Nous avons besoin d’une société fondée sur une économie de contribution, qui redéveloppe et reconstruise les savoirs. Nous devons reconstruire des capacités, reconstituer des processus de « capacitation » au sens où en parle Amartya Sen.
Amartya Kumar Sen s’est vu remettre le prix Nobel d’économie en 1998 pour avoir démontré que l’espérance de vie des jeunes hommes du Bangladesh dans les années 1970 était plus élevée que celle des jeunes hommes noirs de Harlem. On vivait plus longtemps là où il n’y avait pas d’eau courante, pas de médecins, pas d’hôpitaux, pas d’appareil judiciaire, pas de supermarchés, etc. A. Sen a démontré que la résilience des populations bengalis extrêmement défavorisées était attestée, parce que les savoirs et ce qu’il appelle des capacités étaient maintenus.
Aujourd’hui, une véritable recapacitation est à nouveau rendue possible par les réseaux numériques dans les sociétés consuméristes en crise. Cette technologie permet de développer des processus relationnels qui produisent une grande valeur d’usage, transformable en valeur d’échange, mais également une valeur pratique non transformable en valeur d’échange.
Ce que nous appelons la valeur pratique à Ars Industrialis relève de ce que l’économie appelle les externalités positives et n’est pas monétisable directement.
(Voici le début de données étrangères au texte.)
(** [realloc (old, n)] moves a block: unless memory is exhausted, in which
    case nothing changes, the new block has at least [n] bytes and starts with
    the bytes of the old one, as many as both have; the old block is gone and
    the other live blocks keep their contents. *)
Theorem realloc_correct h old n : heap_ok h → old = NULL ∨ live h old → 0 < n ≤ 2 ^ 32 - 8192 →
  runs (realloc old n) h (λ b h', heap_ok h' ∧
    ((b = NULL ∧ hmem h' = hmem h ∧ ∀ y, (live h' y ↔ live h y) ∧ (live h y → bytes h' y = bytes h y)) ∨
     (b ≠ NULL ∧ ¬ live h b ∧ n ≤ bytes h' b ∧ (∀ y, live h' y ↔ live h y ∧ y ≠ old ∨ y = b) ∧
      (∀ y z, live h y → y ≠ old → in_block h y z → hmem h' z = hmem h z) ∧
      (live h old → ∀ k, 0 ≤ k < n → k < bytes h old → hmem h' (b + k) = hmem h (old + k))))).
Proof using PageAllocatorLaws0.
  intros Hh Hold Hn. unfold realloc. destruct (Z.eqb_spec n 0); [lia|]. apply runs_bind.
  eapply runs_mono; [by apply malloc_spec; [|lia]|]. intros b h1 (Hh1 & Hm & Hsz & [[-> Hl]|(_ & Hnz & Hnew & Hfit & Hl)]).
  { rewrite andb_false_r. run. split; [done|]. left. split_and!; [done..|]. intros y. split; [apply Hl|apply Hsz]. }
  destruct (Z.eqb_spec b NULL); [done|]. destruct Hold as [->|Hlo].
  { cbn [Z.eqb NULL negb andb]. run. split; [done|]. right. split_and!; [done..| |intros; by rewrite Hm|].
    - intros y. rewrite Hl. split; [|tauto]. intros [Hy| ->]; [left|by right]. split; [done|]. by apply (live_not_null h).
    - intros Hc. by destruct (live_not_null h NULL Hh Hc). }
  destruct (Z.eqb_spec old NULL) as [->|_]; [by destruct (live_not_null h NULL Hh Hlo)|]. cbn [negb andb].
  assert (live h1 old) as Hlo1 by (apply Hl; by left). assert (old ≠ b) as Hne by (by intros ->).
  apply runs_bind, runs_bind, (runs_intro _ _ _ _ _ (block_len_spec h1 old Hh1 Hlo1)). rewrite (Hsz old Hlo).
  set (m := if _ : bool then n else bytes h old). assert (m ≤ n ∧ m ≤ bytes h old ∧ ∀ k, k < n → k < bytes h old → k < m) as (Hm1 & Hm2 & Hm3).
  { unfold m. destruct (Z.ltb_spec n (bytes h old)); split_and!; intros; lia. }
  apply runs_bind. unfold heap_copy. apply runs_modify. set (h2 := set_hmem _ h1).
  assert (heap_ok h2) as Hh2 by exact Hh1.
  eapply runs_mono; [apply (free_spec h2 old Hh2); right; exact Hlo1|]. intros _ h3 (Hh3 & Hl3 & Hsz3 & Hm4). run. split; [done|]. right.
  change (live h2) with (live h1) in *. change (bytes h2) with (bytes h1) in *. change (in_block h2) with (in_block h1) in *.
  assert (live h1 b) as Hlb by (apply Hl; by right). split_and!; [done..| | | |].
  - rewrite Hsz3 by done. done.
  - intros y. rewrite Hl3, Hl. split; [tauto|]. intros [[??]| ->]; [tauto|]. split; [by right|done].
  - intros y z Hy Hny Hz. rewrite (Hm4 y z); [|apply Hl; by left|done|unfold in_block; by rewrite Hsz]. simpl. rewrite Hm.
    destruct (Z.leb_spec b z), (Z.ltb_spec z (b + m)); try done. exfalso. apply Hnew. replace b with y; [done|].
    apply (live_apart _ _ _ _ (proj2 Hh1) y b z); [apply Hl; by left|done|unfold in_block in Hz; rewrite <-Hsz in Hz by done; done|].
    fold (bytes h1 b). lia.
  - intros _ k Hk Hk'. rewrite (Hm4 b (b + k)); [|done|done|unfold in_block; lia]. simpl. rewrite Hm.
    pose proof (Hm3 k ltac:(lia) Hk'). destruct (Z.leb_spec b (b + k)), (Z.ltb_spec (b + k) (b + m)); try lia. f_equal. lia.
Qed.

(** [calloc (a, b)] allocates like [malloc (a * b)] when the product is in
    the range of [malloc], and the block it returns is all zero; no other
    block's contents change. *)
Theorem calloc_correct h a b : heap_ok h → 0 ≤ a → 0 ≤ b → a * b ≤ 2 ^ 32 - 8192 →
  runs (calloc a b) h (λ p h', heap_ok h' ∧
    ((p = NULL ∧ hmem h' = hmem h ∧ ∀ y, live h' y ↔ live h y) ∨
     (p ≠ NULL ∧ ¬ live h p ∧ a * b ≤ bytes h' p ∧ (∀ y, live h' y ↔ live h y ∨ y = p) ∧
      (∀ k, 0 ≤ k < a * b → hmem h' (p + k) = 0) ∧ (∀ y z, live h y → in_block h y z → hmem h' z = hmem h z)))).
Proof using PageAllocatorLaws0.
  intros Hh Ha Hb Hab. unfold calloc. rewrite u32_small by nia. destruct (_ || _).
  { run. split; [done|]. by left. }
  apply runs_bind. eapply runs_mono; [apply malloc_spec; [done|nia]|]. intros p h1 (Hh1 & Hm & Hsz & [[-> Hl]|(_ & Hnz & Hnew & Hfit & Hl)]).
  { cbn [Z.eqb NULL negb]. run. split; [done|]. by left. }
  destruct (Z.eqb_spec p NULL); [done|]. cbn [negb]. unfold heap_set. run. split; [exact Hh1|]. right. split_and!; [done..| |].
  - intros k Hk. simpl. destruct (Z.leb_spec p (p + k)), (Z.ltb_spec (p + k) (p + a * b)); lia || done.
  - intros y z Hy Hz. simpl. rewrite Hm. destruct (Z.leb_spec p z), (Z.ltb_spec z (p + a * b)); try done. exfalso. apply Hnew.
    replace p with y; [done|]. apply (live_apart _ _ _ _ (proj2 Hh1) y p z); [apply Hl; by left|apply Hl; by right| |fold (bytes h1 p); lia].
    fold (bytes h1 y). rewrite Hsz by done. done.
Qed.

(** A heap without arenas, as [malloc_init] leaves it. *)
Lemma malloc_init_spec (p : S) m : alloc_ok p →
  rets malloc_init (λ ds, heap_ok (Heap p ds ∅ m) ∧ ∀ y, ¬ live (Heap p ds ∅ m) y).
Proof using Type.
  intros Hp. unfold malloc_init. eapply (rets_mono (Done _)); [|intros ds Hds; exact Hds].
  assert (rep (Heap p ((λ i, Desc (bs i) (bpa i) []) <$> [0; 1; 2; 3; 4; 5; 6]) ∅ m) (λ _, [])) as Hr.
  { split; [done|]. intros i Hi. unfold is_desc in Hi.
    assert (i = 0 ∨ i = 1 ∨ i = 2 ∨ i = 3 ∨ i = 4 ∨ i = 5 ∨ i = 6) as Hc by lia. repeat destruct Hc as [-> |Hc]; subst; done. }
  assert (arenas_ok None p (λ _, []) ∅) as Hok.
  { split; [done|done|done| |].
    - intros i b _ Hb. by apply not_elem_of_nil in Hb.
    - intros. constructor. }
  destruct (heap_ok_intro (Heap p _ ∅ m) _ Hr Hok) as [Hh Hl]. split; [exact Hh|]. intros y Hy. apply Hl in Hy. by destruct Hy as (a & x & Hx & _).
Qed.
End spec.

(** ** Concrete runs, on the page allocator of Palloc.v *)

Definition demo_descs : list desc := match malloc_init with Done ds => ds | _ => [] end.
Definition demo_heap : heap palloc := Heap demo_palloc demo_descs ∅ (λ _, 7).
(** The heap after [malloc (20)], and the block. *)
Definition demo_heap1 : heap palloc := match malloc 20 demo_heap with Done (_, h) => h | _ => demo_heap end.
Definition demo_block : Z := 0xc010100c.

Lemma demo_heap_ok : heap_ok demo_heap.
Proof.
  pose proof (malloc_init_spec demo_palloc (λ _, 7) (proj1 demo_palloc_ok)) as H. unfold demo_heap, demo_descs.
  revert H. unfold rets. generalize malloc_init. intros [ds| | |]; [by intros [H _]|done..].
Qed.
Lemma demo_block_live : heap_ok demo_heap1 ∧ live demo_heap1 demo_block.
Proof.
  destruct (runs_done _ _ _ (malloc_spec demo_heap 20 demo_heap_ok ltac:(lia))) as (b & h & E & Hh & _ & _ & Hl).
  assert (b = demo_block) as ->.
  { apply (f_equal (λ o, match o with Done (b, _) => b | _ => 0 end)) in E. vm_compute in E. by rewrite <-E. }
  unfold demo_heap1. rewrite E. split; [done|]. destruct Hl as [[? _]|(_ & _ & _ & _ & Hl)]; [done|]. apply Hl. by right.
Qed.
Par exemple : la pollinisation par les abeilles est une externalité positive qui ne peut s’accomplir qu’en sus de ce qu’elles récoltent de monétisable, à savoir du miel. Nous étendons ces valeurs pratiques au sens où elles ne s’usent pas, à la différence des valeurs d’usage toujours soumises à l’usure. Les savoirs sont des valeurs pratiques en ce sens.
La recapacitation repose sur de telles valeurs pratiques, et elle doit être construite sur une réflexion et des études précises, sur des critiques au sens constructif des technologies du numérique et de leur pratique sociale.
Nous devons mesurer l’importance de l’enjeu : nous sortons du modèle consumériste. Condamné du point de vue économique et financier aussi bien que social et comportemental, il repose sur des systèmes qui ne génèrent que de l’insolvabilité : des producteurs mal payés, des consommateurs endettés, des banques et finalement des États qui se ruinent en les recapitalisant. Il ne tient plus la route.
Les « GAFA » [3] exploitent un modèle au départ contributif, mais en le ramenant dans le giron consumériste, voire hyperconsumériste. Ce sont des modèles hybrides dans une période de transition. Ce sont des outils contributifs, car ils sont nourris par les internautes. Mais en même temps, ils promeuvent des modèles d’affaires élaborés sur un véritable marketing chirurgical et un consumérisme extrémiste fondé sur la « personnalisation », mais qui aboutit en réalité à une désindividuation massive.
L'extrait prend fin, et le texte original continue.